Забрать Влада я смогла только спустя три дня. У парня поднялась температура. Эти трое суток я не отходила от его кровати. Меня сняли с дежурств и почти со всех операций. А когда стало можно, мы с папой перевезли Влада домой.
Швы заживали хорошо, и кома стала тянуть на единицу, уверенно приближаясь к сопору, более походившему на глубокий сон, и я приняла решение снять парня с искусственного дыхания. Оставалось ждать.
Все предыдущие переживания из-за истории с матерью отошли на задний план и теперь казались чем-то мелким и незначительным. Да какая разница, что он обо мне подумает, когда все узнает!? Главное, чтоб подумал! Жизнь сузилась до размеров кабинета, где на столе лежало беспомощное тело человека враз ставшего самым главным. Вершиной и центром вселенной. Все, что есть — время, внимание, жизнь — принадлежало только ему и никому больше.
Не подпуская никого, я была и врачом, и сиделкой. Два раза в сутки обтереть влажными салфетками, сменить простыни, протереть спиртом катетеры, покормить и разговаривать. Постоянно разговаривать, свято веря, что слышит и рано или поздно откроет глаза.

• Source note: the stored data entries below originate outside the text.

(** C1, as stated, fails: the assignment under the negation and the value
    under the return are nodes of the body the walk never enters. *)
Lemma walk_misses_nodes :
  Fixture.assign_i64 ∈ all_nodes Fixture.body_with_unvisited_nodes
  ∧ (Fixture.assign_i64
     ∉ visited
         (traverse_and_check_ast 1 (Some Fixture.body_with_unvisited_nodes)
            (Fixture.data Fixture.int32_t)))
  ∧ length
      (visited
         (traverse_and_check_ast 1 (Some Fixture.body_with_unvisited_nodes)
            (Fixture.data Fixture.int32_t))) = 4
  ∧ length (all_nodes Fixture.body_with_unvisited_nodes) = 12
  ∧ ¬ (visited
         (traverse_and_check_ast 1 (Some Fixture.body_with_unvisited_nodes)
            (Fixture.data Fixture.int32_t))
       ≡ₚ all_nodes Fixture.body_with_unvisited_nodes).
Proof.
  split_and!.
  - vm_compute. do 3 right. left.
  - vm_compute. intros Hin.
    repeat (apply elem_of_cons in Hin as [Hin|Hin]; [discriminate Hin|]).
    by apply elem_of_nil in Hin.
  - reflexivity.
  - reflexivity.
  - intros Hperm%Permutation_length. vm_compute in Hperm. discriminate.
Qed.

(** The walk keeps no record of the nodes it has entered: a declaration
    referred to from the variable list of its block and from its declaration
    statement is entered, and its initializer checked, once for each of the
    two references. *)
Example shared_declaration_entered_per_reference :
  filter (λ node, TREE_CODE node = VAR_DECL
                  ∧ DECL_SOURCE_LOCATION node = 41%N)
    (visited
       (traverse_and_check_ast 1 (Some Fixture.block_declaring_x)
          (Fixture.data void_type_node)))
  = [Fixture.declared_x; Fixture.declared_x]
  ∧ diagnostics
      (traverse_and_check_ast 1 (Some Fixture.block_declaring_x)
         (Fixture.data void_type_node))
    = [warning_at 41 "int64_t" "int32_t" "variable initialization";
       warning_at 41 "int64_t" "int32_t" "variable initialization"].
Proof. split; reflexivity. Qed.

(** * Further properties of the plugin *)

(** ** Resolving the callee *)

Lemma peel_callee_function_decl callee fn_decl :
  peel_callee callee = Some fn_decl →
  TREE_CODE fn_decl = FUNCTION_DECL ∧ fn_decl ∈ all_nodes callee.
Proof.
  induction callee as [code type locus cst slots IH] using tree_ind.
  cbn [peel_callee]. intros Hpeel.
  assert (∀ child rest, slots = Some child :: rest →
            peel_callee child = Some fn_decl →
            TREE_CODE fn_decl = FUNCTION_DECL
            ∧ fn_decl ∈ all_nodes (Node code type locus cst slots))
    as Hstep.
  { intros child rest -> Hchild.
    inversion_clear IH as [|?? Hhead _].
    destruct (Hhead child eq_refl Hchild) as [Hcode Hin].
    split; [done|]. rewrite all_nodes_unfold. cbn [operands].
    rewrite bind_cons. apply elem_of_cons. right.
    apply elem_of_app. by left. }
  destruct code; try done;
    try (destruct slots as [|[child|] rest]; try done; by eapply Hstep).
  injection Hpeel as <-. split; [done|].
  rewrite all_nodes_unfold. by left.
Qed.

(** X1.  When [get_fndecl_from_callee_expr] returns a node, that node is a
    [FUNCTION_DECL] and is a node of the callee expression it was handed. *)
Theorem get_fndecl_from_callee_expr_sound callee fn_decl :
  get_fndecl_from_callee_expr (Some callee) = Some fn_decl →
  TREE_CODE fn_decl = FUNCTION_DECL ∧ fn_decl ∈ all_nodes callee.
Proof. apply peel_callee_function_decl. Qed.

Lemma get_fndecl_from_callee_expr_sound_witness :
  TREE_CODE Fixture.takes_32bit_float = FUNCTION_DECL
  ∧ Fixture.takes_32bit_float
    ∈ all_nodes
        (Node ADDR_EXPR (Some Fixture.function_pointer) 56 0
           [Some Fixture.takes_32bit_float]).
Proof.
  apply (get_fndecl_from_callee_expr_sound
           (Node ADDR_EXPR (Some Fixture.function_pointer) 56 0
              [Some Fixture.takes_32bit_float])
           Fixture.takes_32bit_float).
  reflexivity.
Defined.

Lemma peel_callee_of_function_decl fn_decl :
  TREE_CODE fn_decl = FUNCTION_DECL → peel_callee fn_decl = Some fn_decl.
Proof.
  destruct fn_decl as [code type locus cst slots]. cbn. by intros ->.
Qed.

(** X2.  Resolution looks through address-of, no-op and conversion nodes:
    wrapping the callee in one more of them does not change the result, and
    resolving the result again returns it unchanged. *)
Theorem get_fndecl_from_callee_expr_wrappers
    code type locus cst callee rest :
  callee_wrapper code = true →
  get_fndecl_from_callee_expr
    (Some (Node code type locus cst (Some callee :: rest)))
  = get_fndecl_from_callee_expr (Some callee)
  ∧ get_fndecl_from_callee_expr
      (get_fndecl_from_callee_expr (Some callee))
    = get_fndecl_from_callee_expr (Some callee).
Proof.
  intros Hcode. split.
  - cbn. by destruct code.
  - destruct (get_fndecl_from_callee_expr (Some callee)) as [fn_decl|] eqn:Hfn;
      [|done].
    apply peel_callee_function_decl in Hfn as [Hfn _].
    by apply peel_callee_of_function_decl.
Qed.

Lemma get_fndecl_from_callee_expr_wrappers_witness :
  get_fndecl_from_callee_expr
    (Some (Node NOP_EXPR (Some Fixture.function_pointer) 56 0
             [Some (Node ADDR_EXPR (Some Fixture.function_pointer) 56 0
                      [Some Fixture.takes_32bit_float])]))
  = get_fndecl_from_callee_expr
      (Some (Node ADDR_EXPR (Some Fixture.function_pointer) 56 0
               [Some Fixture.takes_32bit_float])).
Proof.
  refine (proj1 (get_fndecl_from_callee_expr_wrappers NOP_EXPR
                   (Some Fixture.function_pointer) 56 0
                   (Node ADDR_EXPR (Some Fixture.function_pointer) 56 0
                      [Some Fixture.takes_32bit_float]) [] _)).
  reflexivity.
Defined.

(** ** The origin type *)

(** X3.  At the top an initialization stands for its value: the origin type
    of an [INIT_EXPR] is the origin type of its second operand, as long as
    that operand is not itself an [INIT_EXPR] and its conversion wrappers end
    in a node. *)
Theorem get_original_type_of_initialization expr value innermost :
  TREE_CODE expr = INIT_EXPR →
  TREE_OPERAND expr 1 = Some value →
  TREE_CODE value ≠ INIT_EXPR →
  peel_conversions value = Some innermost →
  get_original_type (Some expr) = get_original_type (Some value)
  ∧ get_original_type (Some expr) = TREE_TYPE innermost.
Proof.
  intros Hcode Hvalue Hvalue_code Hpeel.
  rewrite (get_original_type_init _ _ Hcode Hvalue), Hpeel.
  by rewrite (get_original_type_peeled _ _ Hvalue_code Hpeel).
Qed.

Lemma get_original_type_of_initialization_witness :
  get_original_type (Some Fixture.init_retval)
  = get_original_type (Some (Fixture.var Fixture.int64_t)).
Proof.
  refine (proj1 (get_original_type_of_initialization Fixture.init_retval
                   (Fixture.var Fixture.int64_t)
                   (Fixture.var Fixture.int64_t) _ _ _ _));
    try reflexivity.
  discriminate.
Defined.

Геннадий Васильевич прислал своего ученика — Мишеля Карта, который специализировался на невропатологии, Мишель приходил каждый день, проверяя, насколько изменяется картина с позвоночником. Прогноз он давал утешительный, очевидно забывая, что я сама врач. Я же вижу, что чувствительность ног не восстанавливается, зачем врать?
Состояние улучшалось медленно, но видя стабильный прогресс, я расслабилась и перебралась спать в свою комнату. И смогла оставлять парня на Нику, когда нужно было отлучаться.
На шестой день случился криз. У Влада опять подскочила температура, а перевезти его в госпиталь не было никакой возможности, слишком опасно. Теперь я сидела с ним безотрывно. Температура держалась почти четверо суток. Ко мне на помощь пришла Наташка, но, даже зная, что он в хороших руках я все равно оставалась рядом. Я ругала себя за сумасбродство, ну почему меня никто не отговорил, когда взбрела в голову мысль перевезти парня домой? Я злилась на медицину, шагнувшую в заоблачные выси, но оставшуюся едва ли не на первобытном уровне. Врачи всех времен и народов любят повторять, пока что мы не Боги! И на черта такая медицина?
Я сидела возле Влада и, держа его руку, прижималась к ней щекой, не обращая внимания на слезы, ползущие по щекам.
— Ань, ну чего ты раскисла, сидишь как на похоронах, смотри, он живой и дышит сам, — в кабинет бесшумно вошла Наташка — Успокойся сейчас же! Ты же профессионал и должна понимать, слезами здесь не поможешь.